T: Fungsi Diazepam Digunakan Untuk Mengobati Apa?


J: Diazepam (Valium) adalah benzodiazepin umumnya digunakan untuk mengobati kecemasan dan gangguan panik. Diazepam tidak diindikasikan untuk pengobatan depresi. Diazepam adalah zat kontrol dan dapat menjadi membentuk kebiasaan.

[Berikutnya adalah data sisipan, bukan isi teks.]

Variable float_of_str : list N -> option spec_float.

(** [parse_location] without its [try]: the outcome for each shape of the
    argument. *)
Lemma parse_location_run (loc : list N) :
  parse_location float_of_str loc
  = match split 44 loc with
    | [a; b] =>
        match float_of_str a, float_of_str b with
        | Some lat, Some lng => ret (lat, lng)
        | _, _ => raise (SystemExit (ExitMsg bad_location_message))
        end
    | _ => raise (SystemExit (ExitMsg bad_location_message))
    end.
Proof.
  unfold parse_location, to_float.
  destruct (split 44 loc) as [|a [|b [|c l]]]; try reflexivity.
  destruct (float_of_str a), (float_of_str b); reflexivity.
Qed.

Lemma parse_location_outcome (loc : list N) :
  (exists lat lng, parse_location float_of_str loc = ret (lat, lng))
  \/ parse_location float_of_str loc = raise (SystemExit (ExitMsg bad_location_message)).
Proof.
  rewrite parse_location_run.
  destruct (split 44 loc) as [|a [|b [|c l]]]; auto.
  destruct (float_of_str a), (float_of_str b); eauto.
Qed.

(** X10.  [parse_location] returns a pair exactly when its argument holds
    one comma and [float()] takes the text on each side of it; in every
    other case (no comma, a second comma, a part that is no number) it
    leaves with the "Invalid --location format" exit request, and lets no
    [ValueError] through.  It writes nothing either way. *)
Theorem X10_parse_location (loc : list N) :
  (forall lat lng,
      parse_location float_of_str loc = ret (lat, lng)
      <-> exists a b, loc = a ++ 44 :: b /\ (44 ∉ a) /\ (44 ∉ b)
                      /\ float_of_str a = Some lat /\ float_of_str b = Some lng)
  /\ ((exists lat lng, parse_location float_of_str loc = ret (lat, lng))
      \/ parse_location float_of_str loc
         = raise (SystemExit (ExitMsg bad_location_message)))
  /\ (parse_location float_of_str loc).1 = [].
Proof.
  split; [|split; [apply parse_location_outcome|]].
  - intros lat lng. rewrite parse_location_run. split.
    + destruct (split 44 loc) as [|a [|b [|c l]]] eqn:E; try done.
      apply split_two in E as (-> & Ha & Hb).
      destruct (float_of_str a) as [x|] eqn:Ea; [|done].
      destruct (float_of_str b) as [y|] eqn:Eb; [|done].
      intros [= <- <-]. by exists a, b.
    + intros (a & b & Hloc & Ha & Hb & Hlat & Hlng).
      rewrite (proj2 (split_two 44 loc a b) (conj Hloc (conj Ha Hb))).
      by rewrite Hlat, Hlng.
  - destruct (parse_location_outcome loc) as [(lat & lng & ->) | ->]; reflexivity.
Qed.

End Location.

Section PlacesRun.
Import test_places_api.

Variable files : list N -> option (list N).
Variable environ : gmap (list N) (list N).
Variable json_loads : list N -> decoding.
Variable json_dumps : json -> list N.
Variable urlopen : request -> res (Z * list N).
Variable urlencode : list (string * list N) -> list N.
Variable float_of_str : list N -> option spec_float.
Variable str_of_float : spec_float -> list N.

Lemma resolve_api_key_outcome (cli_key : option (list N)) (env_path : list N) :
  (exists key, resolve_api_key files environ cli_key env_path = ret key)
  \/ resolve_api_key files environ cli_key env_path
     = raise (SystemExit (ExitMsg not_found_message)).
Proof.
  unfold resolve_api_key. destruct (truthy_opt cli_key); [eauto|].
  destruct (truthy_opt (environ !! GOOGLE_MAPS_API_KEY)); [eauto|].
  destruct (read_env_file_spec files env_path) as (config & -> & _).
  rewrite bind_ret_l. destruct (truthy_opt (config !! GOOGLE_MAPS_API_KEY)); cbn; eauto.
Qed.

(** X11.  [main] reads [--location] before anything else: when the
    argument is not one comma between two numbers, the run ends with the
    "Invalid --location format" exit request (status 1) whatever the key
    sources, the mode and the backend are; nothing is printed and no request
    is made. *)
Theorem X11_location_checked_first (a : args) :
  (forall x y, arg_location a = x ++ 44 :: y -> 44 ∉ x -> 44 ∉ y ->
     float_of_str x = None \/ float_of_str y = None) ->
  main files environ json_loads json_dumps urlopen urlencode float_of_str str_of_float a
  = ([], Raise (SystemExit (ExitMsg bad_location_message)))
  /\ exit_status
       (run_as_script
          (main files environ json_loads json_dumps urlopen urlencode float_of_str
             str_of_float a)).2 = 1%Z.
Proof.
  intros Hbad.
  assert (Hloc : parse_location float_of_str (arg_location a)
                 = raise (SystemExit (ExitMsg bad_location_message))).
  { destruct (parse_location_outcome float_of_str (arg_location a))
      as [(lat & lng & H) | H]; [|done].
    rewrite parse_location_run in H.
    destruct (split 44 (arg_location a)) as [|x [|y [|z l]]] eqn:E; try done.
    apply split_two in E as (E & Hx & Hy).
    destruct (Hbad x y E Hx Hy) as [Hn | Hn]; rewrite Hn in H; [done|].
    by destruct (float_of_str x). }
  unfold run_as_script, main. rewrite Hloc. by split.
Qed.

Hanya mengambil diazepam sebagaimana telah diresepkan oleh dokter Anda. Diazepam harus diambil dengan segelas penuh air. Diazepam biasanya diambil untuk mengatasi panik atau kecemasan atau menjelang tidur untuk tidur. Merasa lelah atau mengantuk setelah dosis diazepam sangat umum. Efek samping yang umum yang terkait dengan pengobatan dengan diazepam adalah rasa kantuk, perubahan nafsu makan dan dorongan seks. Efek samping yang serius, adalah hal-hal yang harus dilaporkan kepada dokter Anda segera, termasuk kebingungan, depresi, rasa pening atau pingsan, perubahan suasana hati, kejang otot, sulit tidur dan merasa luar biasa lelah. Gejala kecanduan dapat terjadi bahkan setelah penggunaan jangka pendek diazepam dan dapat berkisar dari ringan sampai gejala-gejala kecanduan besar. Gejala kecanduan diazepam mungkin termasuk insomnia, sakit kepala, kebingungan, kejang perut dan otot, muntah, berkeringat, getaran, dan kejang. Berulang gejala gangguan panik dapat terjadi dan menjadi lebih parah daripada sebelum memulai pengobatan dengan diazepam. Menghentikan konsumsi diazepam harus dilakukan di bawah pengawasan dokter.